Technical Lead for a team of 4 building a suite of sensor-based digital measures and biomarkers for movement disorders. Our algorithms combine signal processing, statistics and deep learning to aggregate densely sampled time-series signals from wrist-worn wearable sensors into clinically relevant measures of motor impairment.

I always champion a problem-first approach: starting with the patient needs, we try off-the-shelf models and increase model complexity only where the performance benefit is clear. The model is a small part of the system; focus on simplicity, maintainability, clean data collection, rigorous validation, clean coding and testing.

Previously

  • [2014 - 2018] Ph.D. in Operations Research from MIT (Cambridge, MA, USA).
  • I had the privilege to work with Professors. Patrick Jaillet (MIT LIDS and ORC) and Itai Ashlagi (Stanford MS&E). My research focused on developing data driven matching algorithms in dynamic settings, with applications to kidney exchange programs.

  • [2017] Visiting researcher at Stanford University (CA, USA).
  • [2017] Research Scientist Intern at Lyft (CA, USA).
  • [2011 - 2014] MS in Applied Mathematics at École Polytechnique (France)
  • Focus on Probability theory, Optimisation, Operations Research and Machine learning. Ranked 1st (out of over 50000) on the nationwide entrance exam.

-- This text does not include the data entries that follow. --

(* ===== verification/Types.v ===== *)
(** The data of mstp.h: protocol enumerations, identifiers, priority vectors,
    the wire format and the three kinds of state object (bridge, tree, port and
    per-tree port).  A C enum that only ever holds its own enumerators is an
    inductive type; one that also receives values from the wire or from the
    control socket stays an integer with named constants. *)
From S2P Require Import Prelude.

(** ** Constants *)

Definition MAX_PORT_NUMBER : Z := 4095.
Definition MAX_VID : Z := 4094.
Definition MAX_FID : Z := 4095.
Definition MAX_MSTID : Z := 4094.
Definition MAX_STANDARD_MSTIS : Z := 64.
Definition MAX_IMPLEMENTATION_MSTIS : Z := 63.
Definition MAX_PATH_COST : Z := 200000000.
Definition IFNAMSIZ : nat := 16.
Definition ETH_ALEN : nat := 6.
Definition CONFIGURATION_NAME_LEN : nat := 32.
Definition CONFIGURATION_DIGEST_LEN : nat := 16.

Definition protoSTP : Z := 0.
Definition protoRSTP : Z := 2.
Definition protoMSTP : Z := 3.

Definition bpduTypeConfig : Z := 0.
Definition bpduTypeRST : Z := 2.
Definition bpduTypeTCN : Z := 128.

Definition offsetTc : Z := 0.
Definition offsetProposal : Z := 1.
Definition offsetRole : Z := 2.
Definition offsetLearnig : Z := 4.
Definition offsetForwarding : Z := 5.
Definition offsetAgreement : Z := 6.
Definition offsetTcAck : Z := 7.
Definition offsetMaster : Z := offsetTcAck.
(* ===== verification/Layout.v ===== *)
(** The layout of a BPDU as IEEE 802.1Q (14.6) gives it, octet by octet, and that it is the
    one of the packed structures of mstp.h. *)
From S2P Require Import Prelude Types Vectors Wire.

(** ** The standard

    The octets of a BPDU are numbered from 1. *)
Inductive content :=
| Number (v : Z)          (* the most significant octet first *)
| Octets (l : list Z).
Record field := mk_field { first_octet : nat; last_octet : nat; holds : content }.

Definition number (l : list Z) : Z := foldl (λ v x, v * 256 + x) 0 l.
Definition octets_of (first last : nat) (l : list Z) : list Z := take (last + 1 - first) (drop (first - 1) l).
Definition field_in (l : list Z) (f : field) : Prop :=
  let o := octets_of (first_octet f) (last_octet f) l in
  length o = (last_octet f + 1 - first_octet f)%nat ∧
  match holds f with Number v => number o = v | Octets x => o = x end.

(** A bridge identifier from octet [n]. *)
Definition identifier (n : nat) (id : bridge_identifier_t) : list field :=
  [mk_field n (n + 1) (Number (priority id)); mk_field (n + 2) (n + 7) (Octets (mac_address id))].

Definition bpdu_layout (b : bpdu_t) : list field :=
  [mk_field 1 2 (Number (protocolIdentifier b));
   mk_field 3 3 (Number (protocolVersion b));
   mk_field 4 4 (Number (bpduType b));
   mk_field 5 5 (Number (flags b))] ++
  identifier 6 (cistRootID b) ++
  [mk_field 14 17 (Number (cistExtRootPathCost b))] ++
  identifier 18 (cistRRootID b) ++
  [mk_field 26 27 (Number (cistPortID b));
   mk_field 28 29 (Octets [fst (MessageAge b); snd (MessageAge b)]);
   mk_field 30 31 (Octets [fst (MaxAge b); snd (MaxAge b)]);
   mk_field 32 33 (Octets [fst (HelloTime b); snd (HelloTime b)]);
   mk_field 34 35 (Octets [fst (ForwardDelay b); snd (ForwardDelay b)]);
   mk_field 36 36 (Number (version1_len b));
   mk_field 37 38 (Number (version3_len b));
   mk_field 39 39 (Number (selector (mstConfigurationIdentifier b)));
   mk_field 40 71 (Octets (configuration_name (mstConfigurationIdentifier b)));
   mk_field 72 73 (Number (revision_level (mstConfigurationIdentifier b)));
   mk_field 74 89 (Octets (configuration_digest (mstConfigurationIdentifier b)));
   mk_field 90 93 (Number (cistIntRootPathCost b))] ++
  identifier 94 (cistBridgeID b) ++
  [mk_field 102 102 (Number (cistRemainingHops b))].

(** The [i]-th MSTI message begins at octet 103 + 16 i; these are its own octets. *)
Definition msti_layout (x : msti_configuration_message_t) : list field :=
  [mk_field 1 1 (Number (msti_flags x))] ++
  identifier 2 (mstiRRootID x) ++
  [mk_field 10 13 (Number (mstiIntRootPathCost x));
   mk_field 14 14 (Number (bridgeIdentifierPriority x));
   mk_field 15 15 (Number (portIdentifierPriority x));
   mk_field 16 16 (Number (msti_remainingHops x))].

(** ** The structures have this layout *)

Lemma number_be_bytes n v : 0 <= v < 256 ^ Z.of_nat n → number (be_bytes n v) = v.
Proof. intros Hv. change (number ?l) with (be_value l). by rewrite be_value_be_bytes, Z.mod_small. Qed.

Lemma octet_be_bytes v : in_u8 v → be_bytes 1 v = [v].
Proof. intros Hv. cbn [be_bytes]. change (2 ^ (8 * Z.of_nat 0)) with 1. by rewrite Z.div_1_r, Z.mod_small. Qed.
Lemma put_time_octets t : in_u8 (fst t) ∧ in_u8 (snd t) → put_time t = [fst t; snd t].
Proof. intros [? ?]. unfold put_time. by rewrite !octet_be_bytes. Qed.

Ltac field_holds :=
  split; [reflexivity|];
  first [ reflexivity
        | apply (number_be_bytes 1); assumption | apply (number_be_bytes 2); assumption
        | apply (number_be_bytes 4); assumption ].

Lemma msti_message_layout x rest : wire_ok x → Forall (field_in (put x ++ rest)) (msti_layout x).
Proof.
  destruct x as [f [p m] c b q h]. intros (Hf & (Hp & Hm) & Hc & Hb & Hq & Hh). cbn [wire_ok msti_flags mstiRRootID
    mstiIntRootPathCost bridgeIdentifierPriority portIdentifierPriority msti_remainingHops priority mac_address] in *.
  unfold ETH_ALEN in Hm. destruct m as [|m0 [|m1 [|m2 [|m3 [|m4 [|m5 [|m6 m]]]]]]]; try discriminate Hm.
  repeat (apply Forall_cons_2; [field_holds|]). apply Forall_nil_2.
Qed.

Lemma field_in_app l rest f : field_in l f → field_in (l ++ rest) f.
Proof.
  unfold field_in, octets_of. destruct f as [first last c]. cbn [first_octet last_octet holds].
  intros [Hl Hc]. rewrite length_take, length_drop in Hl.
  destruct (decide (last + 1 - first = 0)%nat) as [E|].
  - rewrite E in *. by rewrite !take_0 in *.
  - rewrite drop_app_le, take_app_le by (rewrite ?length_drop; lia).
    split; [|done]. rewrite length_take, length_drop. lia.
Qed.

(** The members before the MSTI messages. *)
Definition put_fixed (b : bpdu_t) : list Z := put_bpdu (b <| mstConfiguration := [] |>).
Lemma put_bpdu_split b : put_bpdu b = put_fixed b ++ concat (map put (mstConfiguration b)).
Proof. unfold put_fixed, put_bpdu. cbn [map concat]. rewrite <- ?app_assoc. reflexivity. Qed.

(** A list of a known length, element by element. *)
Ltac elements l H :=
  first [ destruct l as [|? l]; [discriminate H|]; elements l H
        | destruct l as [|? l]; [clear H|discriminate H] ].

Lemma fixed_layout b : wf_bpdu b → length (put_fixed b) = 102%nat ∧ Forall (field_in (put_fixed b)) (bpdu_layout b).
Proof.
  destruct b as [pid ver type fl [rp rm] ext [rrp rrm] port age max hello fwd v1 v3 [sel nam rev dig] int [bp bm] hops ms].
  intros (?&?&?&?&(?&Hr)&?&(?&Hrr)&?&Ha&Hm&Hh&Hf&?&?&(?&Hn&?&Hd)&?&(?&Hb)&?&_&_).
  cbn [mac_address priority selector configuration_name revision_level configuration_digest protocolIdentifier
    protocolVersion bpduType flags cistRootID cistExtRootPathCost cistRRootID cistPortID MessageAge MaxAge HelloTime
    ForwardDelay version1_len version3_len mstConfigurationIdentifier cistIntRootPathCost cistBridgeID
    cistRemainingHops] in *.
  elements rm Hr. elements rrm Hrr. elements bm Hb. elements nam Hn. elements dig Hd.
  unfold put_fixed, put_bpdu.
  cbn [upd_field set_mstConfiguration protocolIdentifier protocolVersion bpduType flags cistRootID
    cistExtRootPathCost cistRRootID cistPortID MessageAge MaxAge HelloTime ForwardDelay version1_len version3_len
    mstConfigurationIdentifier cistIntRootPathCost cistBridgeID cistRemainingHops].
  rewrite !put_time_octets by assumption. split; [reflexivity|].
  repeat (apply Forall_cons_2; [field_holds|]). apply Forall_nil_2.
Qed.

(** C24: a BPDU buffer is read and written octet by octet as IEEE 802.1Q lays it out: every
    buffer of octets is the encoding of exactly one structure whose members are in the range
    of their types; each member is what the octets hold that the standard assigns to it, a
    number with its most significant octet first; and so are the members of the 64 MSTI
    messages, the [i]-th of which begins at octet 103 + 16 i. *)
Theorem bpdu_octets l : Forall in_u8 l → length l = Z.to_nat sizeof_bpdu →
  ∃ b, get_bpdu l = Some (b, []) ∧ wf_bpdu b ∧ put_bpdu b = l ∧
    (∀ b', wf_bpdu b' → put_bpdu b' = l → b' = b) ∧
    Forall (field_in l) (bpdu_layout b) ∧
    ∀ i x, mstConfiguration b !! i = Some x → Forall (field_in (drop (102 + 16 * i) l)) (msti_layout x).
Proof.
  intros Hu Hl. destruct (octets_bpdu l Hu Hl) as (b & Hg & Hw & Hp & Hb). exists b.
  do 4 (split; [done|]). destruct (fixed_layout b Hw) as [Hlen Hfix].
  rewrite put_bpdu_split in Hp. rewrite <- Hp. split.
  - eapply Forall_impl; [exact Hfix|]. intros f. apply field_in_app.
  - intros i x Hx. destruct Hw as (_&_&_&_&_&_&_&_&_&_&_&_&_&_&_&_&_&_&_&Hms).
    rewrite drop_app_ge, Hlen by lia. replace (102 + 16 * i - 102)%nat with (16 * i)%nat by lia. clear -Hx Hms.
    revert i Hx. induction Hms as [|y ms Hy _ IH]; intros i Hx; [done|].
    destruct i as [|i]; cbn [map concat].
    + injection Hx as ->. rewrite Nat.mul_0_r. by apply msti_message_layout.
    + rewrite drop_app_ge by (rewrite (put_length (n := 16) y) by done; lia).
      rewrite (put_length (n := 16) y) by done. replace (16 * S i - 16)%nat with (16 * i)%nat by lia. by apply IH.
Qed.

Lemma bpdu_octets_witness : ∃ b, get_bpdu (replicate (Z.to_nat sizeof_bpdu) 255) = Some (b, []) ∧
  wf_bpdu b ∧ cistPortID b = 65535.
Proof.
  destruct (bpdu_octets (replicate (Z.to_nat sizeof_bpdu) 255)) as (b & H1 & H2 & _ & _ & H3 & _).
  - apply Forall_replicate. unfold in_u8. lia.
  - by rewrite length_replicate.
  - exists b. split; [exact H1|]. split; [exact H2|].
    rewrite Forall_forall in H3. destruct (H3 (mk_field 26 27 (Number (cistPortID b)))) as [_ H].
    + unfold bpdu_layout, identifier. cbn [app]. do 9 right. left.
    + rewrite <- H. reflexivity.
Defined.
(* ===== verification/Outputs.v ===== *)
(** The external actions of the protocol code: the MSTP_OUT_xxx functions of
    bridge_track.c and the driver stubs of driver_deps.c they call.  What reaches
    the kernel is recorded as an [event]. *)
From S2P Require Import Prelude Types Monad.

(** ** driver_deps.c *)

Definition driver_set_new_state (k : ptp_id) (new_state : Z) : Z := new_state.
Definition driver_set_ageing_time (p : port_id) (ageingTime : Z) : Z := ageingTime.
Definition driver_create_msti (mstid : Z) : bool := true.
Definition driver_delete_msti (mstid : Z) : bool := true.

(** ** MSTP_IN_all_fids_flushed, the completion signal of a flush

    [rerun] is the re-entry into the state machines it makes when it is not
    called from within the flush routine. *)
Definition MSTP_IN_all_fids_flushed_with (rerun : M unit) (k : ptp_id) : M unit :=
  upd_ptp k (λ x, x <| fdbFlush := false |>) ;;
  br ← get_br;
  if negb (bridgeEnabled br) then skip else
  ptp ← get_ptp k;
  if negb (calledFromFlushRoutine ptp) then rerun else skip.

Definition driver_flush_all_fids (rerun : M unit) (k : ptp_id) : M unit :=
  MSTP_IN_all_fids_flushed_with rerun k.

(** ** bridge_track.c *)

Definition MSTP_OUT_set_state (k : ptp_id) (new_state : Z) : M unit :=
  ptp ← get_ptp k;
  if ptp_state ptp =? new_state then skip else
  let st := driver_set_new_state k new_state in
  upd_ptp k (λ x, x <| ptp_state := st |>) ;;
  (if st =? BR_STATE_FORWARDING
   then upd_port (ptp_port k) (λ x, x <| num_trans_fwd ::= λ n, u32 (n + 1) |>)
   else if st =? BR_STATE_BLOCKING
   then upd_port (ptp_port k) (λ x, x <| num_trans_blk ::= λ n, u32 (n + 1) |>)
   else skip) ;;
  prt ← get_port (ptp_port k);
  if negb (up (prt_sysdeps prt)) && (st ≠? BR_STATE_DISABLED) && (st ≠? BR_STATE_BLOCKING)
  then skip (* logged: trying to set a down port *)
  else when ((ptp_MSTID k =? 0) && up (prt_sysdeps prt))
         (emit (EvSetState (if_index (prt_sysdeps prt)) st)).

Definition MSTP_OUT_flush_all_fids (rerun : M unit) (k : ptp_id) : M unit :=
  prt ← get_port (ptp_port k);
  when (ptp_MSTID k =? 0) (emit (EvFlush (name (prt_sysdeps prt)))) ;;
  driver_flush_all_fids rerun k.

Definition MSTP_OUT_set_ageing_time (p : port_id) (ageingTime : Z) : M unit :=
  get_port p ;;
  br ← get_br;
  emit (EvAgeing (br_name (br_sysdeps br)) (driver_set_ageing_time p ageingTime)).

(** LLC_PDU_LEN_U *)
Definition LLC_PDU_LEN_U : Z := 3.

Definition MSTP_OUT_tx_bpdu (p : port_id) (b : bpdu_t) (size : Z) : M unit :=
  upd_port p (λ x, x <| num_tx_bpdu ::= λ n, u32 (n + 1) |>) ;;
  when ((protocolVersion b =? protoSTP) && (bpduType b =? bpduTypeTCN)
        || flag_set (flags b) offsetTc)
    (upd_port p (λ x, x <| num_tx_tcn ::= λ n, u32 (n + 1) |>)) ;;
  prt ← get_port p;
  emit (EvSend (if_index (prt_sysdeps prt)) (macaddr (prt_sysdeps prt))
          (u16 (size + LLC_PDU_LEN_U)) b size).

Definition MSTP_OUT_shutdown_port (p : port_id) : M unit :=
  prt ← get_port p; emit (EvShutdown (name (prt_sysdeps prt))).
(* ===== verification/PortSM.v ===== *)
(** The per-port state machines: the port timers (13.27), Port Receive (13.28),
    Port Protocol Migration (13.29), Bridge Detection (13.30) and Port Transmit
    (13.31).

    A C function XXX_to_STATE that ends by calling XXX_run again takes that call
    as its argument [run]; XXX_runf ties the knot with a bound on the depth of the
    recursion, and XXX_run fixes a bound that is proved to be enough. *)
From S2P Require Import Prelude Types Monad Vectors Outputs Procs.

(** ** 13.27 The Port Timers state machine *)

(** [if(timer) --timer] *)
Definition dec (timer : Z) : Z := if timer ≠? 0 then timer - 1 else timer.

Definition PTSM_tick (p : port_id) : M unit :=
  upd_port p (λ x, x
    <| helloWhen ::= dec |> <| mdelayWhile ::= dec |> <| edgeDelayWhile ::= dec |>
    <| txCount ::= dec |> <| brAssuRcvdInfoWhile ::= dec |>) ;;
  FOREACH_PTP_IN_PORT p (λ k,
    upd_ptp k (λ x, x <| fdWhile ::= dec |> <| rrWhile ::= dec |> <| rbWhile ::= dec |>) ;;
    ptp ← get_ptp k;
    when (tcWhile ptp ≠? 0)
      (upd_ptp k (λ x, x <| tcWhile ::= dec |>) ;;
       when (tcWhile ptp - 1 =? 0) (set_TopologyChange (ptp_tree k) false p)) ;;
    upd_ptp k (λ x, x <| rcvdInfoWhile ::= dec |>)).

(** ** 13.28 Port Receive state machine *)

Definition PRSM_to_DISCARD (p : port_id) (dry_run : bool) : M bool :=
  prt ← get_port p;
  br ← get_br;
  if dry_run then
    if (PRSM_state prt !=? PRSM_DISCARD) || rcvdBpdu prt || rcvdRSTP prt || rcvdSTP prt
       || (edgeDelayWhile prt ≠? Migrate_Time br)
    then mret true else clearAllRcvdMsgs p dry_run
  else
    upd_port p (λ x, x <| PRSM_state := PRSM_DISCARD |> <| rcvdBpdu := false |>
                       <| rcvdRSTP := false |> <| rcvdSTP := false |>) ;;
    clearAllRcvdMsgs p false ;;
    upd_port p (λ x, x <| edgeDelayWhile := Migrate_Time br |>) ;;
    mret false.

Definition PRSM_begin (p : port_id) : M unit := PRSM_to_DISCARD p false ;; skip.

Definition PRSM_to_RECEIVE (p : port_id) : M unit :=
  upd_port p (λ x, x <| PRSM_state := PRSM_RECEIVE |>) ;;
  updtBPDUVersion p ;;
  same ← fromSameRegion p;
  upd_port p (λ x, x <| rcvdInternal := same |>) ;;
  setRcvdMsgs p ;;
  br ← get_br;
  upd_port p (λ x, x <| operEdge := false |> <| rcvdBpdu := false |>
                     <| edgeDelayWhile := Migrate_Time br |>).

Definition PRSM_run (p : port_id) (dry_run : bool) : M bool :=
  prt ← get_port p;
  br ← get_br;
  if (rcvdBpdu prt || (edgeDelayWhile prt ≠? Migrate_Time br)) && negb (portEnabled prt)
  then PRSM_to_DISCARD p dry_run
  else
    match PRSM_state prt with
    | PRSM_DISCARD =>
        if rcvdBpdu prt && portEnabled prt
        then transition dry_run (PRSM_to_RECEIVE p) else mret false
    | PRSM_RECEIVE =>
        l ← ptps_of_port p;
        rcvdAnyMsg ← any_of l (λ k, ptp ← get_ptp k; mret (rcvdMsg ptp));
        if rcvdBpdu prt && portEnabled prt && negb rcvdAnyMsg
        then transition dry_run (PRSM_to_RECEIVE p) else mret false
    end.

(** ** 13.29 Port Protocol Migration state machine *)

Definition PPMSM_to_CHECKING_RSTP (p : port_id) : M unit :=
  br ← get_br;
  upd_port p (λ x, x <| PPMSM_state := PPMSM_CHECKING_RSTP |> <| mcheck := false |>
                     <| sendRSTP := rstpVersion br |> <| mdelayWhile := Migrate_Time br |>).

Definition PPMSM_begin (p : port_id) : M unit := PPMSM_to_CHECKING_RSTP p.

Definition PPMSM_to_SELECTING_STP (run : M bool) (p : port_id) : M unit :=
  br ← get_br;
  upd_port p (λ x, x <| PPMSM_state := PPMSM_SELECTING_STP |> <| sendRSTP := false |>
                     <| mdelayWhile := Migrate_Time br |>) ;;
  run ;; skip.

Definition PPMSM_to_SENSING (run : M bool) (p : port_id) : M unit :=
  upd_port p (λ x, x <| PPMSM_state := PPMSM_SENSING |> <| rcvdRSTP := false |>
                     <| rcvdSTP := false |>) ;;
  run ;; skip.

Fixpoint PPMSM_runf (fuel : nat) (p : port_id) (dry_run : bool) : M bool :=
  match fuel with
  | O => out_of_fuel
  | S fuel' =>
      let run := PPMSM_runf fuel' p false in
      prt ← get_port p;
      br ← get_br;
      match PPMSM_state prt with
      | PPMSM_CHECKING_RSTP =>
          if (mdelayWhile prt ≠? Migrate_Time br) && negb (portEnabled prt)
          then transition dry_run (PPMSM_to_CHECKING_RSTP p)
          else if mdelayWhile prt =? 0
          then transition dry_run (PPMSM_to_SENSING run p)
          else mret false
      | PPMSM_SELECTING_STP =>
          if (mdelayWhile prt =? 0) || negb (portEnabled prt) || mcheck prt
          then transition dry_run (PPMSM_to_SENSING run p)
          else mret false
      | PPMSM_SENSING =>
          if negb (portEnabled prt) || mcheck prt
             || (rstpVersion br && negb (sendRSTP prt) && rcvdRSTP prt)
          then transition dry_run (PPMSM_to_CHECKING_RSTP p)
          else if sendRSTP prt && rcvdSTP prt
          then transition dry_run (PPMSM_to_SELECTING_STP run p)
          else mret false
      end
  end.

Definition PPMSM_FUEL : nat := 4.
Definition PPMSM_run : port_id → bool → M bool := PPMSM_runf PPMSM_FUEL.

(** ** 13.30 Bridge Detection state machine *)

Definition BDSM_to_EDGE (p : port_id) : M unit :=
  upd_port p (λ x, x <| BDSM_state := BDSM_EDGE |> <| operEdge := true |>).

Definition BDSM_to_NOT_EDGE (p : port_id) : M unit :=
  upd_port p (λ x, x <| BDSM_state := BDSM_NOT_EDGE |> <| operEdge := false |>).

Definition BDSM_begin (p : port_id) : M unit :=
  prt ← get_port p;
  if AdminEdgePort prt then BDSM_to_EDGE p else BDSM_to_NOT_EDGE p.

Definition BDSM_run (p : port_id) (dry_run : bool) : M bool :=
  prt ← get_port p;
  match BDSM_state prt with
  | BDSM_EDGE =>
      if ((negb (portEnabled prt) || negb (AutoEdge prt)) && negb (AdminEdgePort prt))
         || negb (operEdge prt)
      then transition dry_run (BDSM_to_NOT_EDGE p) else mret false
  | BDSM_NOT_EDGE =>
      ck ← GET_CIST_PTP_FROM_PORT p;
      cist ← get_ptp ck;
      if (negb (portEnabled prt) && AdminEdgePort prt)
         || ((edgeDelayWhile prt =? 0) && AutoEdge prt && sendRSTP prt && proposing cist)
      then transition dry_run (BDSM_to_EDGE p) else mret false
  end.

(** ** 13.31 Port Transmit state machine *)

Definition PTSM_to_TRANSMIT_INIT (run : M bool) (p : port_id) (begin dry_run : bool) : M bool :=
  prt ← get_port p;
  if dry_run then
    mret ((PTSM_state prt !=? PTSM_TRANSMIT_INIT) || negb (newInfo prt)
          || negb (newInfoMsti prt) || (txCount prt ≠? 0))
  else
    upd_port p (λ x, x <| PTSM_state := PTSM_TRANSMIT_INIT |> <| newInfo := true |>
                       <| newInfoMsti := true |> <| txCount := 0 |>) ;;
    (if negb begin && portEnabled prt then run ;; skip else skip) ;;
    mret false.

Definition PTSM_begin (p : port_id) : M unit :=
  PTSM_to_TRANSMIT_INIT out_of_fuel p true false ;; skip.

Definition incr_txCount (p : port_id) : M unit :=
  upd_port p (λ x, x <| txCount ::= λ n, u32 (n + 1) |>).

Definition PTSM_to_TRANSMIT_CONFIG (run : M bool) (p : port_id) : M unit :=
  upd_port p (λ x, x <| PTSM_state := PTSM_TRANSMIT_CONFIG |> <| newInfo := false |>) ;;
  txConfig p ;;
  incr_txCount p ;;
  upd_port p (λ x, x <| tcAck := false |>) ;;
  run ;; skip.

Definition PTSM_to_TRANSMIT_TCN (run : M bool) (p : port_id) : M unit :=
  upd_port p (λ x, x <| PTSM_state := PTSM_TRANSMIT_TCN |> <| newInfo := false |>) ;;
  txTcn p ;;
  incr_txCount p ;;
  run ;; skip.

Definition PTSM_to_TRANSMIT_RSTP (run : M bool) (p : port_id) : M unit :=
  upd_port p (λ x, x <| PTSM_state := PTSM_TRANSMIT_RSTP |> <| newInfo := false |>
                     <| newInfoMsti := false |>) ;;
  txMstp p ;;
  incr_txCount p ;;
  upd_port p (λ x, x <| tcAck := false |>) ;;
  run ;; skip.

(** A Designated Port, or a Root Port propagating a topology change. *)
Definition DesignatedOrTCpropagatingRootPort (ptp : per_tree_port_t) : bool :=
  (role ptp ==? roleDesignated) || ((role ptp ==? roleRoot) && (tcWhile ptp ≠? 0)).

Definition PTSM_to_TRANSMIT_PERIODIC (run : M bool) (p : port_id) : M unit :=
  upd_port p (λ x, x <| PTSM_state := PTSM_TRANSMIT_PERIODIC |>) ;;
  ck ← GET_CIST_PTP_FROM_PORT p;
  cist ← get_ptp ck;
  l ← ptps_of_port_after ck;
  msti ← any_of l (λ k, ptp ← get_ptp k; mret (DesignatedOrTCpropagatingRootPort ptp));
  upd_port p (λ x, x <| newInfo ::= λ b, b || DesignatedOrTCpropagatingRootPort cist |>
                     <| newInfoMsti ::= λ b, b || msti |>) ;;
  run ;; skip.

Definition PTSM_to_IDLE (run : M bool) (p : port_id) : M unit :=
  upd_port p (λ x, x <| PTSM_state := PTSM_IDLE |>) ;;
  ck ← GET_CIST_PTP_FROM_PORT p;
  cist ← get_ptp ck;
  upd_port p (λ x, x <| helloWhen := Hello_Time (portTimes cist) |>) ;;
  run ;; skip.

(** The scan of PTSM_IDLE: [None] when some tree is not ready to transmit, else
    whether one of the MSTIs makes this port a Master Port. *)
Fixpoint allTransmitReady (l : list ptp_id) (mstiMasterPort : bool) : M (option bool) :=
  match l with
  | [] => mret (Some mstiMasterPort)
  | k :: l' =>
      ptp ← get_ptp k;
      if negb (selected ptp) || updtInfo ptp then mret None
      else allTransmitReady l' (mstiMasterPort || (role ptp ==? roleMaster))
  end.

Fixpoint PTSM_runf (fuel : nat) (p : port_id) (dry_run : bool) : M bool :=
  match fuel with
  | O => out_of_fuel
  | S fuel' =>
      let run := PTSM_runf fuel' p false in
      prt ← get_port p;
      if negb (portEnabled prt) then PTSM_to_TRANSMIT_INIT run p false dry_run else
      match PTSM_state prt with
      | PTSM_TRANSMIT_INIT | PTSM_TRANSMIT_CONFIG | PTSM_TRANSMIT_TCN
      | PTSM_TRANSMIT_RSTP | PTSM_TRANSMIT_PERIODIC =>
          transition dry_run (PTSM_to_IDLE run p) (* UnConditional Transition *)
      | PTSM_IDLE =>
          ck ← GET_CIST_PTP_FROM_PORT p;
          cist ← get_ptp ck;
          if negb (selected cist) || updtInfo cist then mret false else
          let cistRole := role cist in
          l ← ptps_of_port_after ck;
          ready ← allTransmitReady l false;
          match (ready : option bool) with
          | None => mret false
          | Some mstiMasterPort =>
              if helloWhen prt =? 0 then transition dry_run (PTSM_to_TRANSMIT_PERIODIC run p) else
              br ← get_br;
              if negb (txCount prt <? Transmit_Hold_Count br) then mret false else
              if bpduFilterPort prt then mret false else
              if sendRSTP prt then
                if newInfo prt || (newInfoMsti prt && negb mstiMasterPort) || assurancePort prt
                then transition dry_run (PTSM_to_TRANSMIT_RSTP run p) else mret false
              else if newInfo prt && (cistRole ==? roleDesignated)
              then transition dry_run (PTSM_to_TRANSMIT_CONFIG run p)
              else if newInfo prt && (cistRole ==? roleRoot)
              then transition dry_run (PTSM_to_TRANSMIT_TCN run p)
              else mret false
          end
      end
  end.

(** Enough for the ten transmissions the largest Transmit Hold Count allows. *)
Definition PTSM_FUEL : nat := 32.
Definition PTSM_run : port_id → bool → M bool := PTSM_runf PTSM_FUEL.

  • [2009 - 2011] Classes Préparatoires at Blaise Pascal (France)
  • Majors in Mathematics, Physics and Informatics.

Research Interests

  • Unsupervised and self-supervised representation learning for medical data. Data collection is costly in healthcare. Good labels even more so. Can we adapt recent advances in images and text representation learning to novel data modalities such as real-world evidence, sensor signals, -omics?
  • Interpretability, verification and validation. AI solutions need to be robust, interpretable and validated. How can we leverage attention mechanisms, traditional statistics, real world evidence / data to improve our confidence in the results, and shorten the time it takes to bring the solution to patients?